No need for more explanation here; set comprehension is the same as list comprehension but instead of composing with `[]`

(square brackets), we will use `{}`

(curly brackets).

```
squared_odd_nums = {num**2 for num in range(1, 11) if num % 2 != 0}
print(squared_odd_nums) # Output: {1, 9, 25, 49, 81}
```

## 3. Dictionary Comprehension

One more benefit of comprehension is you can easily create a dictionary with one line. Let's say you want a dictionary of all odd numbers and their squared values. How would you do it?

It's easy!

```
squares = {num: num**2 for num in range(1, 11) if num % 2 != 0}
print(squares) # Output: {1: 1, 3: 9, 5: 25, 7: 49, 9: 81}
```

## 4. Generator Comprehension

Last but not least! Let's see how we can create a generator using comprehension.

Note: Generators look like tuples but they are not.

```
squared_odd_nums = (num**2 for num in range(1, 11) if num % 2 != 0)
print(type(squared_odd_nums)) # Output: <class 'generator'>
print(list(squared_odd_nums)) # Output: [1, 9, 25, 49, 81]
```

Now if you really want a tuple, you can do something like this:

```
squared_odd_nums = tuple(num**2 for num in range(1, 11) if num % 2 != 0)
print(type(squared_odd_nums)) # Output: <class 'tuple'>
print(squared_odd_nums) # Output: (1, 9, 25, 49, 81)
```

You might ask how do we use nested loop and conditions with Python comprehension like we do with normal `for`

loop. So here is your answer.

# If/Else with Python Comprehension

I showed you earlier how to use `if`

statement with comprehension but what if you want to use `if`

and `else`

both.

Let's see it with similar odd number example that we used earlier. Let' say we want odd number and squared of even number in between 1 to 10. How would we do it?

```
numbers = [num**2 if num % 2 == 0 else num for num in range(1, 11)]
print(numbers) # Output: [1, 4, 3, 16, 5, 36, 7, 64, 9, 100]
```

Here, we have checked that if condition `num % 2 == 0`

(even number) becomes `true`

then square it otherwise just pass the number (odd number).

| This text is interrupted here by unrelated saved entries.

(** [BitMask.mask]: [isinstance(name_or_num, int)] is the [KInt] case. *)
Definition BitMask_mask (self : BitMask) (name_or_num : key) : result Z :=
  match name_or_num with
  | KInt n => let* b := getitem (_bits self) (KInt n) in Ok (mask b)
  | KStr s => mask_loop (_bits self) (split bar s) 0
  end.

(** [[x for x in self._bits.keys() if isinstance(x, int)]]. *)
Definition bitnums (bits : gmap key _MaskBit) : list Z :=
  omap (λ kv, match kv.1 with KInt n => Some n | KStr _ => None end)
       (map_to_list bits).

(** [sorted(bitnums)]. *)
Definition sorted (l : list Z) : list Z := merge_sort Z.le l.

(** The [while bitnum**2 <= mask] loop of [BitMask.names]; [None] when
    [fuel] iterations do not reach the end of the loop. *)
Fixpoint names_loop (fuel : nat) (bits : gmap key _MaskBit) (mask bitnum : Z)
    (names : list string) : option (list string) :=
  match fuel with
  | O => None
  | S fuel' =>
      if bitnum ^ 2 <=? mask then
        let names' :=
          if negb (Z.land (2 ^ bitnum) mask =? 0) then
            match bits !! KInt bitnum with
            | Some b => names ++ [name b]
            | None => names ++ [("UNKNOWN" +:+ str_int bitnum)%string]
            end
          else names in
        names_loop fuel' bits mask (bitnum + 1) names'
      else Some names
  end.

(** [BitMask.names(mask)], [mask=None] being [None].  The result is [None]
    when the method yields no list (a loop that does not end, a failing
    lookup); both are shown not to happen. *)
Definition BitMask_names (self : BitMask) (mask : option Z)
    : option (list string) :=
  match mask with
  | None =>
      mapM (λ n, name <$> _bits self !! KInt n) (sorted (bitnums (_bits self)))
  | Some m =>
      names_loop (Z.to_nat (Z.sqrt m) + 2) (_bits self) m 0 []
  end.

(** [BitMask.__getattr__]. *)
Definition BitMask_getattr (self : BitMask) (name : string) : result _MaskBit :=
  match _bits self !! KStr name with
  | Some b => Ok b
  | None => Raise (AttributeError ("Unknown mask bit name " +:+ name)%string)
  end.

(** One line of [BitMask.__repr__]. *)
Definition repr_line (bit : _MaskBit) : string :=
  let line :=
    ("  - [" +:+ ljust 16 (name bit +:+ ",") +:+ " " +:+
     rjust 2 (str_int (bitnum bit)) +:+ ", " +:+
     dquote +:+ comment bit +:+ dquote)%string in
  if (0 <? length (_extra bit))%nat
  then (line +:+ ", " +:+ py_str (PyDict (_extra bit)) +:+ "]")%string
  else (line +:+ "]")%string.

(** [BitMask.__repr__]. *)
Definition BitMask_repr (self : BitMask) : option string :=
  lines ← mapM (λ n, repr_line <$> _bits self !! KInt n)
               (sorted (bitnums (_bits self)));
  Some (join newline ((_name self +:+ ":")%string :: lines)).

End Python.

(** ** What the specification says, in its own words *)

(** The entry of [names(mask)] for a set bit at position [k]: the name
    registered at [k], or the synthetic label [UNKNOWN<k>]. *)
Definition label (bits : gmap key _MaskBit) (k : Z) : string :=
  match bits !! KInt k with
  | Some b => name b
  | None => ("UNKNOWN" +:+ str_int k)%string
  end.

(** The positions of the bits set in a non-negative [m], ascending: the
    positions [k] with [2^k <= m] are [0 .. log2 m]. *)
Definition set_positions (m : Z) : list Z :=
  filter (λ k, Z.testbit m k = true) (seqZ 0 (Z.log2 m + 1)).

(** Decode correctness as the specification states it. *)
Definition names_in_mask_spec (self : BitMask) (m : Z) : list string :=
  label (_bits self) <$> set_positions m.

(** The two construction-time errors the specification calls
    [ValidationError]. *)
Definition is_validation_error (e : exn) : bool :=
  match e with
  | ValueError _ | AttributeError _ => true
  | KeyError _ => false
  end.

(** [n] is a registered name of [self]. *)
Definition registered (self : BitMask) (n : string) : Prop :=
  is_Some (_bits self !! KStr n).

(** Equivalence of registries in the serialization round-trip law: the same
    names and, for each, the same mask, comment and extra attributes. *)
Definition same_registry (R R' : BitMask) : Prop :=
  (∀ n, registered R n ↔ registered R' n) ∧
  (∀ n b b', _bits R !! KStr n = Some b → _bits R' !! KStr n = Some b' →
     mask b = mask b' ∧ comment b = comment b' ∧ _extra b = _extra b').

(** The round-trip law for a loader [parse] of definition tables ([None]
    when it rejects the text): every registry is reproduced from its own
    [repr]. *)
Definition roundtrip_law (int_hasattr : string → bool)
    (py_str : pyvalue → string)
    (parse : string → option (gmap string (list entry))) : Prop :=
  ∀ nm bitdefs R,
    BitMask_init int_hasattr nm bitdefs = Ok R →
    ∃ text bitdefs' R',
      BitMask_repr py_str R = Some text ∧
      parse text = Some bitdefs' ∧
      BitMask_init int_hasattr nm bitdefs' = Ok R' ∧
      same_registry R R'.

(** ** Invariants of the table *)

(** A name leads to a definition of that name whose bit number is a key as
    well; a number leads to a definition of that number; every definition
    has [mask = 2**bitnum]. *)
Definition wf_bits (bits : gmap key _MaskBit) : Prop :=
  (∀ s b, bits !! KStr s = Some b →
     name b = s ∧ is_Some (bits !! KInt (bitnum b))) ∧
  (∀ n b, bits !! KInt n = Some b → bitnum b = n) ∧
  (∀ k b, bits !! k = Some b → mask b = 2 ^ bitnum b ∧ 0 ≤ bitnum b).

(** The definition found under a name is the one found under its number. *)
Definition linked (bits : gmap key _MaskBit) : Prop :=
  ∀ s b, bits !! KStr s = Some b → bits !! KInt (bitnum b) = Some b.

(** ** The remaining methods *)

(** One digit of ['{:X}'.format(n)]. *)
Definition hex_digit (d : Z) : string :=
  match d with
  | 0 => "0" | 1 => "1" | 2 => "2" | 3 => "3" | 4 => "4" | 5 => "5"
  | 6 => "6" | 7 => "7" | 8 => "8" | 9 => "9" | 10 => "A" | 11 => "B"
  | 12 => "C" | 13 => "D" | 14 => "E" | 15 => "F" | _ => EmptyString
  end%string.

(** The digits of a non-negative [n] in base 16, most significant first;
    [fuel] bounds their number. *)
Fixpoint hex_loop (fuel : nat) (n : Z) : string :=
  match fuel with
  | O => EmptyString
  | S fuel' =>
      if n <? 16 then hex_digit n
      else (hex_loop fuel' (n / 16) +:+ hex_digit (n mod 16))%string
  end.

(** ['{:X}'.format(n)]: upper-case hexadecimal, a minus sign before the
    digits of a negative number.  A number has at most [log2 n + 1]
    digits. *)
Definition format_X (n : Z) : string :=
  if n <? 0
  then ("-" +:+ hex_loop (S (Z.to_nat (Z.log2 (- n)))) (- n))%string
  else hex_loop (S (Z.to_nat (Z.log2 n))) n.

(** [_MaskBit.__str__]. *)
Definition _MaskBit_str (self : _MaskBit) : string :=
  (ljust 16 (name self) +:+ " bit " +:+ str_int (bitnum self) +:+
   " mask 0x" +:+ format_X (mask self) +:+ " - " +:+ comment self)%string.

(** [d[k]] on a dictionary of extra attributes, [None] for a missing
    key. *)
Fixpoint dict_get (k : string) (d : list (string * pyvalue))
    : option pyvalue :=
  match d with
  | [] => None
  | (k', v) :: rest => if String.eqb k' k then Some v else dict_get k rest
  end.

(** [bit.key] for a key that the loop of [_MaskBit.__new__] has put into
    [self.__dict__]. *)
Definition _MaskBit_extra_attr (self : _MaskBit) (k : string)
    : option pyvalue :=
  dict_get k (extra_attrs self).

(** ** What a table declares *)

(** The mapping of extra attributes of an entry: its fourth element when it
    has four, the empty mapping otherwise. *)
Definition entry_extra (x : entry) : list (string * pyvalue) :=
  match x_rest x with
  | [PyDict d] => d
  | _ => []
  end.

(** The definition an accepted entry stands for. *)
Definition entry_bit (x : entry) : _MaskBit :=
  {| value := 2 ^ Z.of_N (x_bitnum x);
     name := x_name x;
     bitnum := Z.of_N (x_bitnum x);
     mask := 2 ^ Z.of_N (x_bitnum x);
     comment := x_comment x;
     _extra := entry_extra x;
     extra_attrs := entry_extra x |}.

(** The entries construction accepts: one of four elements has a mapping
    as its fourth element, whose keys are pairwise distinct (as the keys
    of a [dict] are) and are not yet attributes of the definition. *)
Definition entry_accepted (int_hasattr : string → bool) (x : entry) : Prop :=
  ∀ v, x_rest x = [v] →
    ∃ d, v = PyDict d ∧ NoDup d.*1 ∧
         ∀ k, k ∈ d.*1 → hasattr int_hasattr [] k = false.

(** ** Entries as the loader hands them over *)

(** An element of [bitdefs[name]] before [__init__] unpacks it: a list of
    fewer than three elements, or the three elements name, bit number and
    comment followed by the rest (an [entry]). *)
Inductive raw_entry : Type :=
  | Short0
  | Short1 (x0 : pyvalue)
  | Short2 (x0 x1 : pyvalue)
  | Full (x : entry).

(** [len(x[0:3])] for an entry of fewer than three elements, 3 otherwise. *)
Definition slice_length (x : raw_entry) : Z :=
  match x with
  | Short0 => 0
  | Short1 _ => 1
  | Short2 _ _ => 2
  | Full _ => 3
  end.

(** [bitname, bitnum, comment = x[0:3]]: [ValueError] when the slice holds
    fewer than three values. *)
Definition unpack (x : raw_entry) : result entry :=
  match x with
  | Full e => Ok e
  | _ => Raise (ValueError
           ("not enough values to unpack (expected 3, got " +:+
            str_int (slice_length x) +:+ ")")%string)
  end.

(** The body of the loop of [BitMask.__init__], from the unpacking on. *)
Definition init_step_raw (int_hasattr : string → bool) (x : raw_entry)
    (bits : gmap key _MaskBit) : result (gmap key _MaskBit) :=
  let* e := unpack x in init_step int_hasattr e bits.

Fixpoint init_loop_raw (int_hasattr : string → bool) (xs : list raw_entry)
    (bits : gmap key _MaskBit) : result (gmap key _MaskBit) :=
  match xs with
  | [] => Ok bits
  | x :: xs' =>
      let* bits' := init_step_raw int_hasattr x bits in
      init_loop_raw int_hasattr xs' bits'
  end.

# Nested loop with Python Comprehension

So now you want to know how the hell we will do the nested loop. So. let's say we want to flatten the 3x3 matrix.

Here is how you would do it with list comprehension.

```
matrix_3d = [
[1, 2, 3],
[4, 5, 6],
[7, 8, 9]
]
flattened_list = [col for row in matrix_3d for col in row]
print(flattened_list)
# Output: [1, 2, 3, 4, 5, 6, 7, 8, 9]
```

Here, it will take each row and then iterate through each element of that row.

Now, if you want to use condition with nested loop comprehension here is how you would do it.

```
matrix_3d = [
[1, 2, 3],
[4, 5, 6],
[7, 8, 9]
]
flattened_list = [col for row in matrix_3d for col in row if col % 2 != 0]
print(flattened_list)
# Output: [1, 3, 5, 7, 9]
```

You can use `if-else`

same way we use for single loop comprehension. So, that was a guide for comprehension in Python.

# Conclusion

From the above, we can conclude that comprehensions are a powerful feature in Python that can help you write cleaner, more efficient code. If you think, "How can this be faster than a normal loop?" check out my blog titled How to read and write sequential data gracefully in Python for a better understanding of that.

Embrace comprehensions to write more Pythonic and maintainable code.